_YOUR INSTRUCTIONS_. Wherever the string "items" shows up in the records below, return that line.
EXERCISE MATERIALS Start Marker
(** C9, amended.  The synthesis prompt and the repair prompt each state the
    contract: the module name [tb], the success marker, the final [$finish].
    The text that [creating_tb] and [fix_verilog_syntax] return is the
    response with its envelope removed, and nothing else is done to it. *)
Theorem C9_contract_requested_in_prompts (env : Env) :
  (forall fd bugs hdr,
      contains "The testbench module name is tb." (tb_prompt fd bugs hdr) = true /\
      contains success_marker (tb_prompt fd bugs hdr) = true /\
      contains "It calls $finish in the end." (tb_prompt fd bugs hdr) = true)
  /\ (forall code err hdr,
      contains "The testbench module name is tb." (fix_prompt code err hdr) = true /\
      contains success_marker (fix_prompt code err hdr) = true /\
      contains "It calls $finish in the end." (fix_prompt code err hdr) = true)
  /\ (forall model fd potential_bugs hdr h artifact,
      (creating_tb env model fd potential_bugs hdr h).1 = Returned artifact ->
      exists b bs response c cs,
        candidates potential_bugs = b :: bs /\
        generate_content env h model (tb_prompt fd (text b) hdr) = Ok response /\
        candidates response = c :: cs /\
        artifact = envelope_removed (text c))
  /\ (forall model code err hdr h artifact,
      (fix_verilog_syntax env model code err hdr h).1 = Returned artifact ->
      exists response c cs,
        generate_content env h model (fix_prompt code err hdr) = Ok response /\
        candidates response = c :: cs /\
        artifact = envelope_removed (text c)).
Proof.
  split; [|split; [|split]].
  - intros fd bugs hdr. unfold tb_prompt. apply requirements_state_contract.
  - intros code err hdr. unfold fix_prompt. apply requirements_state_contract.
  - intros model fd pb hdr h artifact. rewrite creating_tb_run.
    destruct (candidates pb) as [|b bs]; [discriminate|]. cbn zeta. unfold answered.
    destruct (generate_content env h model _) as [[[|c cs]]|e] eqn:Hr;
      cbn [candidates fst]; try discriminate.
    intros [= <-]. exists b, bs, {| candidates := c :: cs |}, c, cs.
    rewrite strip_envelope_spec. repeat split. exact Hr.
  - intros model code err hdr h artifact. rewrite fix_verilog_syntax_run. cbn zeta.
    unfold answered.
    destruct (generate_content env h model _) as [[[|c cs]]|e] eqn:Hr;
      cbn [candidates fst]; try discriminate.
    intros [= <-]. exists {| candidates := c :: cs |}, c, cs.
    rewrite strip_envelope_spec. repeat split.
Qed.

(** ** The two entries of the input mapping *)

Lemma loop_reads_mutant_only (env : Env) (d d' : gmap string string)
    (model hdr : string) (fuel : nat) :
  d !! "mutant_0.v" = d' !! "mutant_0.v" ->
  forall isGood art h,
    while_not_isGood env fuel d model hdr isGood art h
    = while_not_isGood env fuel d' model hdr isGood art h.
Proof.
  intros Hm. induction fuel as [|fuel IH]; intros [|] art h; try reflexivity.
  destruct (d !! "mutant_0.v") as [m|] eqn:E.
  - rewrite (loop_iteration env _ d _ _ _ _ _ E).
    rewrite (loop_iteration env _ d' _ _ _ _ _ (eq_sym Hm)). cbn zeta.
    destruct (compiler_outcome env art m "tb" h) as [rc out err|why]; [|reflexivity].
    destruct (rc =? 0); [reflexivity|].
    destruct (decode env err) as [msg|]; [|reflexivity].
    unfold answered. destruct (generate_content env _ model _) as [[[|c cs]]|e];
      try reflexivity.
    apply IH.
  - rewrite (loop_missing env _ d _ _ _ _ E).
    now rewrite (loop_missing env _ d' _ _ _ _ (eq_sym Hm)).
Qed.

(** C10.  [generate_testbench] reads the entries ['specification.md'] and
    ['mutant_0.v'] of its argument and no other.  Without the first it
    raises [KeyError] before any request.  Without the second it raises
    [KeyError] once the request for the bugs, whose prompt is made of the
    first entry alone, has been answered; no other request is issued. *)
Theorem C10_reads_two_entries (env : Env) (fuel : nat) :
  (forall (d d' : gmap string string) h,
      d !! "specification.md" = d' !! "specification.md" ->
      d !! "mutant_0.v" = d' !! "mutant_0.v" ->
      generate_testbench env fuel d h = generate_testbench env fuel d' h)
  /\ (forall d : gmap string string,
      d !! "specification.md" = None ->
      generate_testbench env fuel d []
      = (Raised (KeyError "specification.md"), [EvInit "us-central1"]))
  /\ (forall (d : gmap string string) fd,
      d !! "specification.md" = Some fd ->
      d !! "mutant_0.v" = None ->
      let r1 := generate_content env [EvInit "us-central1"] MODEL (bugs_prompt fd) in
      (generate_testbench env fuel d []).2
      = [EvInit "us-central1"; EvGenerate MODEL (bugs_prompt fd) r1]
      /\ (forall potential_bugs,
            r1 = Ok potential_bugs ->
            (generate_testbench env fuel d []).1 = Raised (KeyError "mutant_0.v"))).
Proof.
  split; [|split].
  - intros d d' h Hs Hm. rewrite !generate_testbench_run. cbn zeta.
    rewrite <- Hs, <- Hm.
    destruct (d !! "specification.md") as [fd|]; [|reflexivity].
    destruct (generate_content env _ MODEL (bugs_prompt fd)) as [pb|e]; [|reflexivity].
    destruct (d !! "mutant_0.v") as [m|] eqn:E; [|reflexivity].
    unfold answered.
    destruct (generate_content env _ MODEL (header_prompt m)) as [[[|c cs]]|e];
      try reflexivity.
    cbn [candidates].
    destruct (candidates pb) as [|b bs]; [reflexivity|].
    destruct (generate_content env _ MODEL (tb_prompt _ _ _)) as [[[|c3 cs3]]|e];
      try reflexivity.
    cbn [candidates]. apply loop_reads_mutant_only. congruence.
  - intros d Hs. rewrite generate_testbench_run. cbn zeta. now rewrite Hs.
  - intros d fd Hs Hm. cbn zeta. rewrite generate_testbench_run. cbn zeta.
    rewrite Hs, Hm. cbn [app].
    destruct (generate_content env [EvInit "us-central1"] MODEL (bugs_prompt fd))
      as [pb|e]; split; try reflexivity.
    intros pb' [=].
Qed.

(** ** The theorems at work on concrete runs *)

Lemma rejecting_env_never_passes : never_passes rejecting_env.
Proof.
  intros h argv. exists 2, [], (String.list_byte_of_string "syntax error"), "syntax error".
  split; [|split; [lia | reflexivity]].
  cbn. now destruct (length (launches h)).
Defined.
(** * Multi-frame dialogue state tracking: rasa/core/frames.py

    A shallow embedding of [Frame], [FrameSet] and [RuleBasedFrameTracker]
    and the properties of the frame operations and of the per-turn decision
    procedure.

    Python objects are modelled as the program has them: dictionaries as
    insertion-ordered association lists, lists as [list] with Python's index
    rule (negative indices count from the end), attribute access and
    subscription as partial operations that raise the exception Python
    raises.  Time stamps are only stored and compared, they are integers
    here. *)

From stdpp Require Import base numbers list strings.

Local Open Scope Z_scope.

(** ** Exceptions and results *)

Inductive exn : Set := IndexError | TypeError | AttributeError | KeyError.

Inductive result (A : Type) : Type :=
  | Ok (a : A)
  | Raise (e : exn).
Arguments Ok {A} a.
Arguments Raise {A} e.

#[global] Instance result_ret : MRet result := fun A a => Ok a.
#[global] Instance result_bind : MBind result := fun A B f m =>
  match m with
  | Ok a => f a
  | Raise e => Raise e
  end.

Definition res_bind {A B} (m : result A) (k : A -> result B) : result B :=
  m ≫= k.

Declare Scope res_scope.
Delimit Scope res_scope with res.
Notation "x <- m ;; k" := (res_bind m (fun x => k))
  (at level 100, m at next level, right associativity) : res_scope.

(** Code that mutates an object of type [S] and may raise: the state after
    the call comes with the outcome, so that what was written before an
    exception stays written. *)
Definition Py (S A : Type) : Type := S -> S * result A.

Definition py_ret {S A} (a : A) : Py S A := fun s => (s, Ok a).

Definition py_bind {S A B} (m : Py S A) (k : A -> Py S B) : Py S B :=
  fun s =>
    match m s with
    | (s', Ok a) => k a s'
    | (s', Raise e) => (s', Raise e)
    end.

(** A computation that only reads the state. *)
Definition py_read {S A} (f : S -> result A) : Py S A := fun s => (s, f s).

Declare Scope py_scope.
Delimit Scope py_scope with py.
Notation "x <- m ;;; k" := (py_bind m (fun x => k))
  (at level 100, m at next level, right associativity) : py_scope.
Notation "m ;;; k" := (py_bind m (fun _ => k))
  (at level 100, right associativity) : py_scope.

(** ** Python values *)

(** Slot values and frame entries: [None], text, integers. *)
Inductive pyval : Set :=
  | PyNone
  | PyStr (s : string)
  | PyInt (z : Z).

#[global] Instance pyval_eq_dec : EqDecision pyval.
Proof. solve_decision. Defined.

(** [a == b] *)
Definition py_eq (a b : pyval) : bool := bool_decide (a = b).

(** [v is not None] *)
Definition is_not_None (v : pyval) : bool :=
  match v with
  | PyNone => false
  | _ => true
  end.

(** An optional integer as a Python value. *)
Definition of_opt_int (o : option Z) : pyval :=
  match o with
  | Some z => PyInt z
  | None => PyNone
  end.

(** ** Dictionaries with text keys, in insertion order *)

Definition dict (V : Type) : Type := list (string * V).

(** [d.get(k)] *)
Fixpoint dict_get {V} (d : dict V) (k : string) : option V :=
  match d with
  | [] => None
  | (k', v) :: d' => if bool_decide (k' = k) then Some v else dict_get d' k
  end.

(** [d[k] = v]: an existing key keeps its place, a new one goes last. *)
Fixpoint dict_set {V} (d : dict V) (k : string) (v : V) : dict V :=
  match d with
  | [] => [(k, v)]
  | (k', v') :: d' =>
      if bool_decide (k' = k) then (k, v) :: d' else (k', v') :: dict_set d' k v
  end.

(** [d[k]] *)
Definition dict_getitem {V} (d : dict V) (k : string) : result V :=
  match dict_get d k with
  | Some v => Ok v
  | None => Raise KeyError
  end.

(** ** Lists *)

(** The position a Python list of length [n] reads at index [i]. *)
Definition list_index (n : nat) (i : Z) : option nat :=
  if bool_decide (0 <= i < Z.of_nat n) then Some (Z.to_nat i)
  else if bool_decide (- Z.of_nat n <= i < 0) then Some (Z.to_nat (Z.of_nat n + i))
  else None.

(** [l[i]] *)
Definition list_getitem {A} (l : list A) (i : Z) : result A :=
  match list_index (length l) i with
  | Some p =>
      match l !! p with
      | Some x => Ok x
      | None => Raise IndexError
      end
  | None => Raise IndexError
  end.

(** [enumerate(l)] *)
Definition enumerate {A} (l : list A) : list (nat * A) := imap pair l.

(** Stable sort on an integer key, largest first: [sorted(l, key=key,
    reverse=True)]; equal keys keep their order. *)
Fixpoint insert_desc {A} (key : A -> Z) (x : A) (l : list A) : list A :=
  match l with
  | [] => [x]
  | y :: l' =>
      if bool_decide (key x < key y) then y :: insert_desc key x l' else x :: l
  end.

Definition sorted_desc {A} (key : A -> Z) (l : list A) : list A :=
  foldr (insert_desc key) [] l.

(** ** collections.Counter, keyed by frame position *)

Definition Counter : Type := list (nat * nat).

(** [c[idx] += 1] *)
Fixpoint counter_incr (idx : nat) (c : Counter) : Counter :=
  match c with
  | [] => [(idx, 1%nat)]
  | (i, n) :: c' =>
      if bool_decide (i = idx) then (i, S n) :: c' else (i, n) :: counter_incr idx c'
  end.

(** [c.most_common()] *)
Definition most_common (c : Counter) : list (nat * nat) :=
  sorted_desc (fun p => Z.of_nat (snd p)) c.

(** ** rasa.core.slots.Slot *)

Module Slot.
(** Modelled from the spec: the class Slot is not part of the sources; the
    tracker reads its current value (possibly [None]) and its
    [frame_slot] flag, and nothing else. *)
Record t : Set := mk { value : pyval; frame_slot : bool }.
End Slot.

(** ** Frame *)

Module Frame.
(** The attributes [idx], [slots], [created] and [last_active] of a Frame.
    The entries given to [dict.__init__] are never read: [items],
    [__getitem__] and [__setitem__] all go to [self.slots]. *)
Record t : Type := mk {
  idx : Z;
  slots : dict pyval;
  created : Z;
  last_active : option Z
}.

Definition __init__ (idx : Z) (slots : dict pyval) (created : Z)
    (switch_to : bool) : t :=
  {| idx := idx;
     slots := slots;
     created := created;
     last_active := if switch_to then Some created else None |}.

(** [self.slots.get(key, None)] *)
Definition __getitem__ (self : t) (key : string) : pyval :=
  default PyNone (dict_get (slots self) key).

(** [self.slots[key] = value] *)
Definition __setitem__ (self : t) (key : string) (value : pyval) : t :=
  {| idx := idx self;
     slots := dict_set (slots self) key value;
     created := created self;
     last_active := last_active self |}.

(** [self.last_active = timestamp] *)
Definition set_last_active (timestamp : Z) (self : t) : t :=
  {| idx := idx self;
     slots := slots self;
     created := created self;
     last_active := Some timestamp |}.

(** [self.slots.items()] *)
Definition items (self : t) : list (string * pyval) := slots self.
End Frame.

(** ** Objects met where the program does not fix the type *)

(** What a name can be bound to in the loops of the tracker and in the
    mapping given to [get_framed_slots]: a plain value, a Slot or a Frame. *)
Inductive pyobj : Type :=
  | ObjVal (v : pyval)
  | ObjSlot (s : Slot.t)
  | ObjFrame (f : Frame.t).

(** [o.frame_slot] *)
Definition getattr_frame_slot (o : pyobj) : result bool :=
  match o with
  | ObjSlot s => Ok (Slot.frame_slot s)
  | _ => Raise AttributeError
  end.

(** [o.value] *)
Definition getattr_value (o : pyobj) : result pyval :=
  match o with
  | ObjSlot s => Ok (Slot.value s)
  | _ => Raise AttributeError
  end.

(** [o.last_active] *)
Definition getattr_last_active (o : pyobj) : result (option Z) :=
  match o with
  | ObjFrame f => Ok (Frame.last_active f)
  | _ => Raise AttributeError
  end.

(** [o.idx] *)
Definition getattr_idx (o : pyobj) : result Z :=
  match o with
  | ObjFrame f => Ok (Frame.idx f)
  | _ => Raise AttributeError
  end.

(** [o[key]] for a text key: a Frame answers through [Frame.__getitem__];
    text wants integer indices, and the others are not subscriptable. *)
Definition getitem (o : pyobj) (key : string) : result pyval :=
  match o with
  | ObjFrame f => Ok (Frame.__getitem__ f key)
  | _ => Raise TypeError
  end.


(** ** FrameSet *)

(** A mapping from names to Slots, seen as a mapping from names to objects. *)
Definition slot_objs (slots : dict Slot.t) : dict pyobj :=
  prod_map id ObjSlot <$> slots.

(** A mapping from names to plain values, seen the same way. *)
Definition val_objs (slots : dict pyval) : dict pyobj :=
  prod_map id ObjVal <$> slots.

Module FrameSet.
(** [init_slots] and [created] are the two entries given to [dict.__init__];
    [frames] and [current_frame_idx] are attributes.  Every Frame in
    [frames] is an object of its own, made by [__init__] or [add_frame]. *)
Record t : Type := mk {
  init_slots : dict Slot.t;
  created : Z;
  frames : list Frame.t;
  current_frame_idx : option Z
}.

(** The comprehension of [get_framed_slots], entry by entry. *)
Fixpoint framed_slots_into (items : list (string * pyobj)) (acc : dict pyval)
    : result (dict pyval) :=
  match items with
  | [] => Ok acc
  | (name, slot) :: rest =>
      (is_framed <- getattr_frame_slot slot ;;
       if is_framed then
         v <- getattr_value slot ;;
         if is_not_None v then framed_slots_into rest (dict_set acc name v)
         else framed_slots_into rest acc
       else framed_slots_into rest acc)%res
  end.

Definition get_framed_slots (slots : dict pyobj) : result (dict pyval) :=
  framed_slots_into slots [].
EXERCISE MATERIALS End Marker
_WORKED SOLUTION_.
    The entries given to [dict.__init__] are never read: [items],
(** [self.slots.items()] *)
Definition items (self : t) : list (string * pyval) := slots self.
Fixpoint framed_slots_into (items : list (string * pyobj)) (acc : dict pyval)
  match items with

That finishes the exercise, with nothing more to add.